Kampala — NORTHERN Uganda is endowed with various herbs and nutritious fruit trees which can help in fighting poverty and improve nutrition. But because of insecurity, ignorance and inadequate funds, the bio-diversity is not being tapped.
One of the vitamin-rich fruit trees is Borassus palm (tugo), which grows in the wild. Its trunk is split and used as poles for roofing houses and its leaves are used for making mats. "Tugo fruits are also used for making salt. The fruits is rich in food values and money can be earned from it," said George Obong, the coordinator of 'The Northern Foods Project (NFP)'. The community-based NGO is piloting on processing tugo wine from the fruit.
Started last year with only 10 members, the project now has over 60 members, most of whom are rural-based women from the pilot sub-counties of Adekokwok (Lira) and Aboke in Apac district. Each member must have at least one tugo tree in their garden.
"We appeal to donors to help us to enable the project grow so that we can fight poverty," Alice Okello, a 75-year-old disabled widow at Te-Obia in Boroboro parish, said.

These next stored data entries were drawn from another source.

Definition Settings_write (s : Settings) : list Value :=
  [ser (list_codec Forwarder_codec) (st_forwarders s); ser ResolutionMode_codec (st_resolution_mode s);
   ser BlockMode_codec (st_block_mode s); ser bool_codec (st_blocking_enabled s);
   ser QueryLog_codec (st_query_log s); ser HomographMode_codec (st_homograph_protection s);
   ser u64_codec (st_cache_size s); ser u32_codec (st_cache_min_ttl s); ser u32_codec (st_cache_max_ttl s);
   ser bool_codec (st_dnssec_validate_upstream s); ser strs_codec (st_allow_axfr_from s);
   ser (list_codec TsigKey_codec) (st_tsig_keys s); ser bool_codec (st_axfr_require_tsig s);
   ser LoadBalance_codec (st_load_balance s); ser (list_codec u32_codec) (st_blocked_asns s);
   ser bool_codec (st_mdns_enabled s); ser str_codec (st_mdns_zone s); ser u32_codec (st_mdns_ttl s);
   ser bool_codec (st_mdns_publish_public s);
   ser strs_codec (st_dns_listen s); ser strs_codec (st_dot_listen s); ser strs_codec (st_doh_listen s);
   ser strs_codec (st_doq_listen s); ser strs_codec (st_doh3_listen s); ser str_codec (st_doh_path s);
   ser u32_codec (st_tcp_timeout_secs s);
   ser str_codec (st_tls_hostname s); ser bool_codec (st_tls_acme s); ser strs_codec (st_tls_acme_domains s);
   ser str_codec (st_tls_acme_contact s); ser bool_codec (st_tls_acme_staging s);
   ser str_codec (st_tls_cert_path s); ser str_codec (st_tls_key_path s);
   ser (option_codec bool_codec) (st_tls_auto_self_signed s);
   ser str_codec (st_geoip_db s); ser str_codec (st_asn_db s);
   ser strs_codec (st_web_allow_networks s); ser u32_codec (st_blocklist_refresh_hours s)].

She has over 500 palm trees, and is one of the women getting hands-on skills to process tugo wine. "Apart from wine, tugo can be used for making salt, honey and nutritious porridge, especially for children," added Okello. Other uses include making baskets, bags, other handicrafts from its foliage, and as wood fuel.

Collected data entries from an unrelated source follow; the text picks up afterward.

(* ===== verification/DhcpOptions.v ===== *)
(** * DHCP option registry and value encoding ([src/dhcp/options.rs])

    [encode_option] returns [None] where the Rust code panics: [decode_hex]
    slices the cleaned text two bytes at a time, and a slice that does not fall
    on a character boundary panics. *)

From S2P Require Import Prelude Strs Net External Models.

Record OptionDef : Type := mkOptionDef { od_code : Z; od_name : string; od_kind : DhcpOptionKind }.

Definition V4_CATALOG : list OptionDef := [
  mkOptionDef 1 "Subnet Mask" KIp;
  mkOptionDef 2 "Time Offset" KU32;
  mkOptionDef 3 "Router" KIpList;
  mkOptionDef 4 "Time Server" KIpList;
  mkOptionDef 6 "Domain Name Server" KIpList;
  mkOptionDef 7 "Log Server" KIpList;
  mkOptionDef 12 "Host Name" KText;
  mkOptionDef 15 "Domain Name" KText;
  mkOptionDef 26 "Interface MTU" KU16;
  mkOptionDef 28 "Broadcast Address" KIp;
  mkOptionDef 42 "NTP Servers" KIpList;
  mkOptionDef 44 "NetBIOS Name Servers" KIpList;
  mkOptionDef 46 "NetBIOS Node Type" KU8;
  mkOptionDef 47 "NetBIOS Scope" KText;
  mkOptionDef 51 "Lease Time" KU32;
  mkOptionDef 54 "Server Identifier" KIp;
  mkOptionDef 58 "Renewal (T1) Time" KU32;
  mkOptionDef 59 "Rebinding (T2) Time" KU32;
  mkOptionDef 9 "LPR Server" KIpList;
  mkOptionDef 40 "NIS Domain" KText;
  mkOptionDef 41 "NIS Servers" KIpList;
  mkOptionDef 66 "TFTP Server Name (next-server)" KText;
  mkOptionDef 67 "Bootfile Name" KText;
  mkOptionDef 43 "Vendor-Specific Information (PXE)" KHex;
  mkOptionDef 60 "Vendor Class Identifier (e.g. PXEClient)" KText;
  mkOptionDef 93 "Client System Architecture" KU16;
  mkOptionDef 94 "Client Network Interface" KHex;
  mkOptionDef 97 "Client Machine Identifier (UUID)" KHex;
  mkOptionDef 150 "TFTP Server Address" KIpList;
  mkOptionDef 209 "PXE Configuration File" KText;
  mkOptionDef 210 "PXE Path Prefix" KText;
  mkOptionDef 211 "PXE Reboot Time" KU32;
  mkOptionDef 119 "Domain Search" KText;
  mkOptionDef 121 "Classless Static Route" KHex;
  mkOptionDef 249 "Microsoft Classless Static Route" KHex;
  mkOptionDef 252 "WPAD Proxy Auto-Config" KText
].

Definition V6_CATALOG : list OptionDef := [
  mkOptionDef 7 "Preference" KU8;
  mkOptionDef 21 "SIP Servers Domain List" KText;
  mkOptionDef 22 "SIP Servers IPv6 List" KIpList;
  mkOptionDef 23 "DNS Recursive Name Server" KIpList;
  mkOptionDef 24 "Domain Search List" KText;
  mkOptionDef 27 "NIS Servers" KIpList;
  mkOptionDef 28 "NIS+ Servers" KIpList;
  mkOptionDef 29 "NIS Domain Name" KText;
  mkOptionDef 31 "SNTP Servers" KIpList;
  mkOptionDef 56 "NTP Server" KHex
].

Definition v4_catalog : list OptionDef := V4_CATALOG.
Definition v6_catalog : list OptionDef := V6_CATALOG.
Definition v4_def (code : Z) : option OptionDef := List.find (fun d => od_code d =? code) V4_CATALOG.
Definition v6_def (code : Z) : option OptionDef := List.find (fun d => od_code d =? code) V6_CATALOG.

Inductive OptionError : Type :=
| InvalidIp (s : string)
| EmptyIpList
| InvalidInteger (s : string)
| InvalidBool (s : string)
| OddHex
| InvalidHex (pair : string).

Definition ip_bytes (ip : IpAddr) : list Z :=
  match ip with V4 a => octets4 a | V6 a => octets6 a end.

Definition parse_int (max : Z) (s : string) : result Z OptionError :=
  ok_or (parse_uint max (trim s)) (InvalidInteger s).

Definition parse_bool (s : string) : result bool OptionError :=
  let t := to_ascii_lowercase (trim s) in
  if bool_decide (t ∈ ["true"; "1"; "yes"; "on"]) then Ok true
  else if bool_decide (t ∈ ["false"; "0"; "no"; "off"]) then Ok false
  else Err (InvalidBool s).

(** The characters [decode_hex] ignores. *)
Definition is_separator (c : ascii) : bool :=
  bool_decide (c ∈ [":"%char; " "%char; "-"%char; chr 9; chr 10; chr 13]).

(** A byte position is a character boundary unless a continuation byte is there. *)
Definition at_boundary (s : string) : bool :=
  match s with
  | EmptyString => true
  | String c _ => negb (is_cont (code c))
  end.

(** The loop of [decode_hex]; [None] is a panic of the slice [&clean[i..i + 2]]. *)
Fixpoint decode_pairs (s : string) : option (result (list Z) OptionError) :=
  match s with
  | EmptyString => Some (Ok [])
  | String a s1 =>
      match s1 with
      | EmptyString => None
      | String b s2 =>
          if negb (at_boundary s && at_boundary s2) then None
          else
            let pair := String a (String b EmptyString) in
            match from_str_radix 16 255 pair with
            | None => Some (Err (InvalidHex pair))
            | Some v =>
                match decode_pairs s2 with
                | None => None
                | Some (Err e) => Some (Err e)
                | Some (Ok l) => Some (Ok (v :: l))
                end
            end
      end
  end.

Definition decode_hex (s : string) : option (result (list Z) OptionError) :=
  let clean := str_filter (fun c => negb (is_separator c)) s in
  if Nat.odd (String.length clean) then Some (Err OddHex) else decode_pairs clean.

(** The loop over the addresses of an [IpList] value. *)
Fixpoint encode_ips (toks : list string) : result (list Z) OptionError :=
  match toks with
  | [] => Ok []
  | tok :: toks' =>
      let? ip := ok_or (parse_ip tok) (InvalidIp tok) in
      let? rest := encode_ips toks' in
      Ok (ip_bytes ip ++ rest)
  end.

Definition encode_option (opt : DhcpOption) : option (result (list Z) OptionError) :=
  let v := do_value opt in
  match do_kind opt with
  | KIp => Some (let? ip := ok_or (parse_ip (trim v)) (InvalidIp v) in Ok (ip_bytes ip))
  | KIpList =>
      Some (let? out := encode_ips (tokens (fun c => bool_decide (c = ",") || is_whitespace c) v) in
            match out with [] => Err EmptyIpList | _ => Ok out end)
  | KU8 => Some (let? n := parse_int u8_max v in Ok [n])
  | KU16 => Some (let? n := parse_int u16_max v in Ok (to_be 2 n))
  | KU32 => Some (let? n := parse_int u32_max v in Ok (to_be 4 n))
  | KBool => Some (let? b := parse_bool v in Ok [if b : bool then 1 else 0])
  | KText => Some (Ok (as_bytes v))
  | KHex => decode_hex v
  end.

(** ** Lemmas *)

Lemma digits_acc_bound radix max acc s n :
  2 <= radix <= 16 -> 0 <= acc <= max -> digits_acc radix max acc s = Some n -> 0 <= n <= max.
Proof.
  intros Hr. revert acc. induction s as [|c s IH]; intros acc Hacc; cbn [digits_acc].
  - intros [= <-]. lia.
  - intros H. repeat case_hyp H; try done. breflect. eapply IH; [|exact H].
    match goal with E : digit_val _ _ = Some _ |- _ => unfold digit_val in E;
      pose proof (code_range c); repeat case_hyp E; try done; injection E as <-; breflect; nia end.
Qed.

Lemma from_str_radix_bound radix max s n :
  2 <= radix <= 16 -> 0 <= max -> from_str_radix radix max s = Some n -> 0 <= n <= max.
Proof.
  intros Hr Hm. unfold from_str_radix. cbv zeta.
  match goal with |- context [is_empty ?b] => generalize b end. intros b H. case_hyp H; [done|].
  eapply digits_acc_bound; [done| |exact H]. lia.
Qed.

Lemma parse_int_bound max s n : 0 <= max -> parse_int max s = Ok n -> 0 <= n <= max.
Proof.
  unfold parse_int, parse_uint, ok_or. intros Hm H. case_hyp H; [|done]. injection H as <-.
  eapply from_str_radix_bound; [|done|eassumption]. lia.
Qed.

Lemma ip_bytes_ok ip : bytes_ok (ip_bytes ip).
Proof. destruct ip; apply to_be_bytes_ok. Qed.
#[export] Hint Resolve ip_bytes_ok : nomina.

Lemma encode_ips_ok toks l : encode_ips toks = Ok l -> bytes_ok l /\ (4 | Z.of_nat (length l)).
Proof.
  revert l. induction toks as [|t toks IH]; intros l; cbn [encode_ips].
  - intros [= <-]. split; [constructor|]. by exists 0.
  - intros H. repeat case_hyp H; try done. injection H as <-.
    destruct (IH _ eq_refl) as [Hb Hd]. split; [solve_bytes|].
    rewrite length_app, Nat2Z.inj_add. apply Z.divide_add_r; [|done].
    match goal with |- (4 | Z.of_nat (length (ip_bytes ?i))) => destruct i end; cbn; [by exists 1|by exists 4].
Qed.

Lemma decode_pairs_bytes s l : decode_pairs s = Some (Ok l) -> bytes_ok l.
Proof.
  assert (forall n s l, (String.length s <= n)%nat -> decode_pairs s = Some (Ok l) -> bytes_ok l) as H.
  { clear. induction n as [|n IH]; intros s l Hs.
    - destruct s; [|cbn in Hs; lia]. cbn. intros [= <-]. constructor.
    - destruct s as [|a [|b s]]; [cbn; intros [= <-]; constructor|done|]. cbn [decode_pairs].
      intros H. repeat case_hyp H; try done. injection H as <-. constructor.
      + eapply from_str_radix_bound; [| |eassumption]; unfold u8_max; lia.
      + eapply IH; [|eassumption]. cbn in Hs. lia. }
  by eapply H.
Qed.

Lemma as_bytes_ok s : bytes_ok (as_bytes s).
Proof.
  unfold as_bytes. apply List.Forall_forall. intros x Hx. apply in_map_iff in Hx as (c & <- & _).
  pose proof (code_range c). unfold is_u8, u8_max. lia.
Qed.
#[export] Hint Resolve as_bytes_ok decode_pairs_bytes : nomina.

(** Every successful encoding is a byte string. *)
Lemma encode_option_bytes opt l : encode_option opt = Some (Ok l) -> bytes_ok l.
Proof.
  unfold encode_option. destruct (do_kind opt); intros H.
  - repeat case_hyp H; simplify_eq. solve_bytes.
  - repeat case_hyp H; simplify_eq. by eapply encode_ips_ok.
  - repeat case_hyp H; simplify_eq.
    match goal with E : parse_int _ _ = Ok _ |- _ => apply parse_int_bound in E; [|done] end. solve_bytes.
  - repeat case_hyp H; simplify_eq. solve_bytes.
  - repeat case_hyp H; simplify_eq. solve_bytes.
  - repeat case_hyp H; simplify_eq; solve_bytes; unfold is_u8, u8_max; lia.
  - simplify_eq. solve_bytes.
  - unfold decode_hex in H. case_hyp H; [done|]. eauto with nomina.
Qed.

(** An option value made of ASCII text never makes the encoder panic. *)
Definition is_ascii_str (s : string) : bool := str_forall (fun c => code c <? 128) s.

Lemma decode_pairs_ascii s :
  is_ascii_str s = true -> Nat.even (String.length s) = true -> exists r, decode_pairs s = Some r.
Proof.
  assert (forall n s, (String.length s <= n)%nat -> is_ascii_str s = true ->
            Nat.even (String.length s) = true -> exists r, decode_pairs s = Some r) as H.
  { clear. induction n as [|n IH]; intros s Hs Ha He.
    - destruct s; [|cbn in Hs; lia]. cbn. eauto.
    - destruct s as [|a [|b s]]; [cbn; eauto|done|]. cbn [decode_pairs].
      cbn in Ha. breflect. cbn in Hs, He. destruct (IH s) as [r Hr]; [lia|done|done|].
      assert (at_boundary (String a (String b s)) && at_boundary s = true) as ->.
      { apply andb_true_iff. split; cbn [at_boundary].
        - unfold is_cont. destruct (Z.leb_spec 128 (code a)); [lia|done].
        - destruct s as [|c s]; [done|]. cbn in H1. breflect. cbn. unfold is_cont.
          destruct (Z.leb_spec 128 (code c)); [lia|done]. }
      cbn [negb]. rewrite Hr. repeat case_goal; eauto. }
  by eapply H.
Qed.

Lemma str_filter_ascii p s : is_ascii_str s = true -> is_ascii_str (str_filter p s) = true.
Proof.
  induction s as [|c s IH]; [done|]. cbn. intros H. breflect. case_goal; [|auto].
  cbn. apply andb_true_iff. split; [by apply Z.ltb_lt|auto].
Qed.

Lemma encode_option_no_panic opt :
  is_ascii_str (do_value opt) = true -> exists r, encode_option opt = Some r.
Proof.
  intros Ha. unfold encode_option. destruct (do_kind opt); eauto.
  unfold decode_hex. destruct (Nat.odd _) eqn:E; [eauto|].
  apply decode_pairs_ascii; [by apply str_filter_ascii|].
  by rewrite <- Nat.negb_odd, E.
Qed.

(** The shape of an encoded value. *)
Definition encoded_shape (kind : DhcpOptionKind) (v : string) (l : list Z) : Prop :=
  match kind with
  | KIp => exists ip, parse_ip (trim v) = Some ip /\ l = ip_bytes ip
  | KIpList => l <> [] /\ (4 | Z.of_nat (length l))
  | KU8 => exists n, parse_uint 255 (trim v) = Some n /\ l = [n]
  | KU16 => length l = 2%nat /\ parse_uint 65535 (trim v) = Some (from_be l)
  | KU32 => length l = 4%nat /\ parse_uint 4294967295 (trim v) = Some (from_be l)
  | KBool => l = [0] \/ l = [1]
  | KText => l = as_bytes v
  | KHex => length l = Nat.div2 (String.length (str_filter (fun c => negb (is_separator c)) v))
  end.

Lemma decode_pairs_length s l : decode_pairs s = Some (Ok l) -> length l = Nat.div2 (String.length s).
Proof.
  assert (forall n s l, (String.length s <= n)%nat -> decode_pairs s = Some (Ok l) ->
            length l = Nat.div2 (String.length s)) as H.
  { clear. induction n as [|n IH]; intros s l Hs.
    - destruct s; [|cbn in Hs; lia]. cbn. by intros [= <-].
    - destruct s as [|a [|b s]]; [cbn; by intros [= <-]|done|]. cbn [decode_pairs].
      intros H. repeat case_hyp H; simplify_eq. cbn [length String.length Nat.div2]. f_equal. apply IH; [cbn in Hs; lia|done]. }
  by eapply H.
Qed.

(** ** Properties *)

(** a successful encoding is a byte string of the shape its kind declares: the
    octets of the address, a non-empty list of whole addresses, the integer at its
    width in network order, a 0/1 flag, the text's bytes, or half as many bytes as
    hexadecimal digits. *)
Theorem encode_option_shape opt l :
  encode_option opt = Some (Ok l) -> bytes_ok l /\ encoded_shape (do_kind opt) (do_value opt) l.
Proof.
  intros H. split; [by eapply encode_option_bytes|]. revert H. unfold encode_option, encoded_shape.
  assert (forall max (k : nat) n, max = 256 ^ Z.of_nat k - 1 -> parse_int max (do_value opt) = Ok n ->
            parse_uint max (trim (do_value opt)) = Some (from_be (to_be k n))) as Hint.
  { intros max k n Hmax Hp. assert (0 < 256 ^ Z.of_nat k) by (apply Z.pow_pos_nonneg; lia).
    pose proof (parse_int_bound max _ n ltac:(lia) Hp). unfold parse_int, ok_or in Hp.
    destruct (parse_uint max _); [|done]. injection Hp as ->. rewrite from_to_be, Z.mod_small by lia. done. }
  destruct (do_kind opt); intros H.
  - destruct (parse_ip _) eqn:E; [|done]. cbn in H. injection H as <-. eauto.
  - destruct (encode_ips _) as [out|] eqn:E; [|done]. apply encode_ips_ok in E as [_ ?].
    destruct out; simplify_eq. done.
  - unfold parse_int, u8_max in H. destruct (parse_uint _ _) eqn:E; [|done]. cbn in H. injection H as <-. eauto.
  - destruct (parse_int _ _) eqn:E; [|done]. injection H as <-. split; [done|exact (Hint u16_max 2%nat _ eq_refl E)].
  - destruct (parse_int _ _) eqn:E; [|done]. injection H as <-. split; [done|exact (Hint u32_max 4%nat _ eq_refl E)].
  - destruct (parse_bool _) as [[]|]; simplify_eq; auto.
  - by injection H as <-.
  - unfold decode_hex in H. case_hyp H; [done|]. by apply decode_pairs_length.
Qed.

(** an option value of ASCII text always encodes or returns an error; a [Hex]
    value with a two-byte character across a pair makes the encoder panic. *)
Theorem encode_option_panic :
  (forall opt, is_ascii_str (do_value opt) = true -> exists r, encode_option opt = Some r) /\
  encode_option (mkDhcpOption 43 None (String "a" (String (chr 195) (String (chr 169) "b"))) KHex) = None.
Proof. split; [exact encode_option_no_panic|]. vm_compute. reflexivity. Qed.

Lemma encode_option_shape_witness :
  bytes_ok [192; 168; 1; 1] /\ encoded_shape KIp " 192.168.1.1" [192; 168; 1; 1].
Proof.
  apply (encode_option_shape (mkDhcpOption 3 None " 192.168.1.1" KIp) [192; 168; 1; 1]). vm_compute. reflexivity.
Defined.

The NGO has over 200 types and uses of local plants. Some of the traditional plants are effective medicine for different diseases. It has also started 'manufacturing' vaseline in 50gm and 100gm packs sold at sh600 and sh1,000, and is effective in curing skin rashes, pimples and scabies.

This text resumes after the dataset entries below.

Lemma parse_options_build l rest :
  parse_options (concat (build_option <$> l) ++ END_ :: rest) = Ok (canon_options l).
Proof.
  induction l as [|[c v] l IH]; [by rewrite parse_options_eq|].
  cbn [fmap list_fmap concat]. unfold canon_options. rewrite <- app_assoc. unfold build_option at 1.
  destruct ((c =? PAD) || (c =? END_)) eqn:E.
  - rewrite filter_cons_False by (cbn; rewrite E; done). exact IH.
  - rewrite filter_cons_True by exact E. apply orb_false_iff in E as [E1 E2].
    cbv zeta. rewrite <- !app_comm_cons, parse_options_eq, E1, E2.
    unfold as_u8. rewrite Z.mod_small, Nat2Z.id by lia.
    set (n := Nat.min (length v) 255).
    assert (length (take n v) = n) as Hn by (rewrite length_take; lia).
    destruct (Nat.ltb_spec (length (take n v ++ concat (build_option <$> l) ++ END_ :: rest)) n)
      as [Hlt|_]; [rewrite length_app in Hlt; lia|].
    rewrite <- Hn at 1. rewrite drop_app_length. rewrite IH.
    rewrite <- Hn at 1. rewrite take_app_length. cbn [fmap list_fmap fst snd]. f_equal. f_equal.
    f_equal. unfold n. destruct (Nat.le_ge_cases (length v) 255).
    + rewrite Nat.min_l, !take_ge by lia. done.
    + by rewrite Nat.min_r by lia.
Qed.

Lemma parse_options_wf buf l : bytes_ok buf -> parse_options buf = Ok l -> Forall option_wf l.
Proof.
  remember (length buf) as n eqn:Hn. revert buf l Hn.
  induction n as [n IH] using (well_founded_induction lt_wf). intros buf l -> Hb.
  rewrite parse_options_eq. destruct buf as [|code buf1]; [intros [= <-]; constructor|].
  apply Forall_cons in Hb as [Hc Hb]. case_goal; [intros H; eapply IH; [|done..]; cbn; lia|].
  case_goal; [intros [= <-]; constructor|]. destruct buf1 as [|len buf2]; [done|].
  apply Forall_cons in Hb as [Hl Hb]. case_goal; [done|]. intros H.
  destruct (parse_options (drop _ _)) eqn:E; [|done]. injection H as <-.
  unfold PAD, END_, is_u8, u8_max in *. breflect. constructor.
  - split; [cbn; lia|]. split; cbn [fst snd].
    + rewrite length_take. lia.
    + by apply Forall_take.
  - eapply (IH (length (drop (Z.to_nat len) buf2))); [|done| |exact E].
    + rewrite length_drop. cbn. lia.
    + by apply Forall_drop.
Qed.

(** ** Messages *)

(** The widths of the fields of a message. *)
Record message_wf (m : Dhcp4Message) : Prop := {
  wf_op : is_u8 (op m); wf_htype : is_u8 (htype m); wf_hlen : is_u8 (hlen m);
  wf_hops : is_u8 (hops m); wf_xid : is_u32 (xid m); wf_secs : is_u16 (secs m);
  wf_flags : is_u16 (flags m); wf_ciaddr : is_u32 (ciaddr m); wf_yiaddr : is_u32 (yiaddr m);
  wf_siaddr : is_u32 (siaddr m); wf_giaddr : is_u32 (giaddr m);
  wf_chaddr : length (chaddr m) = 16%nat /\ bytes_ok (chaddr m);
  wf_sname : length (sname m) = 64%nat /\ bytes_ok (sname m);
  wf_file : length (file m) = 128%nat /\ bytes_ok (file m);
  wf_options : Forall (fun o => is_u8 (fst o) /\ bytes_ok (snd o)) (options m) }.

(** The first 28 bytes of a frame. *)
Definition header28 (m : Dhcp4Message) : list Z :=
  [op m; htype m; hlen m; hops m]
    ++ to_be 4 (xid m) ++ to_be 2 (secs m) ++ to_be 2 (flags m)
    ++ octets4 (ciaddr m) ++ octets4 (yiaddr m) ++ octets4 (siaddr m) ++ octets4 (giaddr m).

Lemma build_split m :
  build m = header28 m ++ chaddr m ++ sname m ++ file m ++ MAGIC_COOKIE
              ++ concat (build_option <$> options m) ++ [END_].
Proof. unfold build, header28. by rewrite <- !app_assoc. Qed.

(** Parsing what [build] wrote gives the message back, with the structural
    option codes removed and the long values cut at 255 bytes. *)
Lemma parse_build_canon m :
  message_wf m -> parse (build m) = Ok (with_options m (canon_options (options m))).
Proof.
  intros [? ? ? ? ? ? ? ? ? ? ? [Hc _] [Hs _] [Hf _] _]. rewrite build_split. unfold parse.
  set (tl := concat (build_option <$> options m) ++ [END_]).
  assert (length (header28 m) = 28%nat) as Hh by done.
  assert (forall i j (a b c : list Z), length a = i -> length b = (j - i)%nat ->
            slice i j (a ++ b ++ c) = b) as Hsl.
  { intros i j a b c <- Hb. unfold slice. by rewrite drop_app_length, <- Hb, take_app_length. }
  set (F := header28 m ++ chaddr m ++ sname m ++ file m ++ MAGIC_COOKIE ++ tl).
  assert ((length F <? MIN_LEN)%nat = false) as ->.
  { apply Nat.ltb_ge. unfold F. rewrite !length_app, Hh, Hc, Hs, Hf. cbn. lia. }
  assert (slice 28 44 F = chaddr m) as -> by (apply Hsl; done).
  assert (slice 44 108 F = sname m) as ->.
  { unfold F. rewrite (app_assoc (header28 m)). apply Hsl; rewrite ?length_app, ?Hh, ?Hc; done. }
  assert (slice 108 236 F = file m) as ->.
  { unfold F. do 2 rewrite (app_assoc _ _ (_ ++ _)). apply Hsl; rewrite ?length_app, ?Hh, ?Hc, ?Hs; done. }
  assert (slice COOKIE_OFFSET (COOKIE_OFFSET + 4) F = MAGIC_COOKIE) as ->.
  { unfold F. do 3 rewrite (app_assoc _ _ (_ ++ _)).
    apply Hsl; rewrite ?length_app, ?Hh, ?Hc, ?Hs, ?Hf; done. }
  assert (drop MIN_LEN F = tl) as ->.
  { unfold F. rewrite !app_assoc. apply drop_app_length'.
    rewrite !length_app, Hh, Hc, Hs, Hf. done. }
  rewrite bool_decide_eq_true_2 by done. cbn [negb].
  unfold tl at 1. rewrite parse_options_build.
  unfold F, byte_at, header28, Ipv4Addr_new, octets4. cbn [to_be app nth].
  change (Z.of_nat 3) with 3. change (Z.of_nat 2) with 2. change (Z.of_nat 1) with 1.
  change (Z.of_nat 0) with 0.
  rewrite !from_be4, !from_be2 by done. done.
Qed.

(** Every accepted frame gives a message of the declared widths. *)
Lemma parse_wf buf m :
  bytes_ok buf -> parse buf = Ok m -> message_wf m /\ Forall option_wf (options m).
Proof.
  intros Hb. unfold parse. destruct (Nat.ltb_spec (length buf) MIN_LEN) as [|Hlen]; [done|].
  case_goal; [done|]. destruct (parse_options _) as [l|] eqn:E; [|done]. intros [= <-].
  apply parse_options_wf in E as Hl; [|by apply Forall_drop]. split; [|exact Hl].
  unfold MIN_LEN, COOKIE_OFFSET in Hlen.
  constructor; cbn -[byte_at slice from_be]; unfold Ipv4Addr_new; auto 6 with nomina;
    try (split; [apply length_slice; lia|auto with nomina]).
  eapply Forall_impl; [exact Hl|]. intros [c v] (? & _ & ?). split; [|done].
  unfold is_u8, u8_max. cbn in *. lia.
Qed.

(** The grammar of the options region (RFC 2132): pads, an end marker, and
    code/length/value triples. *)
Inductive tlv_stream : list Z -> list raw_option -> Prop :=
| tlv_eof : tlv_stream [] []
| tlv_pad rest l : tlv_stream rest l -> tlv_stream (PAD :: rest) l
| tlv_end rest : tlv_stream (END_ :: rest) []
| tlv_option code value rest l :
    0 < code < 255 -> (length value <= 255)%nat -> tlv_stream rest l ->
    tlv_stream (code :: Z.of_nat (length value) :: value ++ rest) ((code, value) :: l).

Lemma parse_options_grammar buf l :
  bytes_ok buf -> parse_options buf = Ok l <-> tlv_stream buf l.
Proof.
  intros Hb. split.
  - revert l Hb. remember (length buf) as n eqn:Hn. revert buf Hn.
    induction n as [n IH] using (well_founded_induction lt_wf). intros buf -> l Hb.
    rewrite parse_options_eq. destruct buf as [|code buf1]; [intros [= <-]; constructor|].
    apply Forall_cons in Hb as [Hc Hb]. case_goal; breflect.
    { subst. intros H. constructor. eapply IH; [|done..]. cbn. lia. }
    case_goal; breflect; [subst; intros [= <-]; constructor|].
    destruct buf1 as [|len buf2]; [done|]. apply Forall_cons in Hb as [Hl Hb].
    destruct (Nat.ltb_spec (length buf2) (Z.to_nat len)) as [|Hle]; [done|]. intros H.
    destruct (parse_options (drop _ _)) as [out|] eqn:E; [|done]. injection H as <-.
    unfold PAD, END_, is_u8, u8_max in *.
    assert (length (take (Z.to_nat len) buf2) = Z.to_nat len) as Ht by (rewrite length_take; lia).
    rewrite <- (take_drop (Z.to_nat len) buf2) at 1.
    replace len with (Z.of_nat (length (take (Z.to_nat len) buf2))) at 1 by lia.
    constructor; [lia|lia|]. eapply (IH (length (drop (Z.to_nat len) buf2))).
    + rewrite length_drop. cbn. lia.
    + done.
    + by apply Forall_drop.
    + done.
  - induction 1 as [|rest l _ IH|rest|code value rest l Hc Hv _ IH]; rewrite parse_options_eq.
    + done.
    + apply Forall_cons in Hb as [_ Hb]. auto.
    + done.
    + apply Forall_cons in Hb as [_ Hb]. apply Forall_cons in Hb as [_ Hb].
      apply Forall_app in Hb as [_ Hb]. unfold PAD, END_. rewrite Nat2Z.id.
      do 2 (case_goal; [breflect; lia|]). case_goal.
      * apply Nat.ltb_lt in Heqb1. rewrite length_app in Heqb1. lia.
      * by rewrite drop_app_length, take_app_length, IH.
Qed.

Obong said, "Once we have a solid market for our tugo wine, we will also start processing mangoes." But, they still lack modern equipment, storage facilities, and markets for the wine. For the tugo wine, a 20-litre jerrycan is sold at sh50,000.
Last year, a team from the Natural Chemotherapeutic Research Laboratory (NCRC) under the ministry of health at Wandegeya, Kampala, visited the Northern Foods Project to ascertain its viability. The centre's director, Dr. Grace Nambatya, hailed the project for being in line with the government's objective of using community-based approach to boost nutrition and fight poverty through community awareness of indigenous plants and their values.
"Our role is to identify such community initiatives so that we can assist them with the Poverty Action Fund (PAF), through the ministry of finance," Nambatya said. She added that the insecurity in Apac and Lira districts have not halted their plans. The project has three components: Food processing to fight malnutrition, medicinal plants for community health, and art and crafts to raise household incomes.
It is aimed at sustainable utilisation and management of natural resources, including fruit crops and medicinal plants, as well as rational exploitation of the fruit crops to ensure proper ecological balance and soil conservation. She said after identifying their needs, her department would help the NFP with processors, train them on how to preserve and package their products.
"What we now need is funding, security and the market. We have enough raw materials and many members are willing to join hands in the project," said Obong. Apart from funding, the group still lacks the required equipment to go into full-scale processing of tugo wine, mango and other fruits.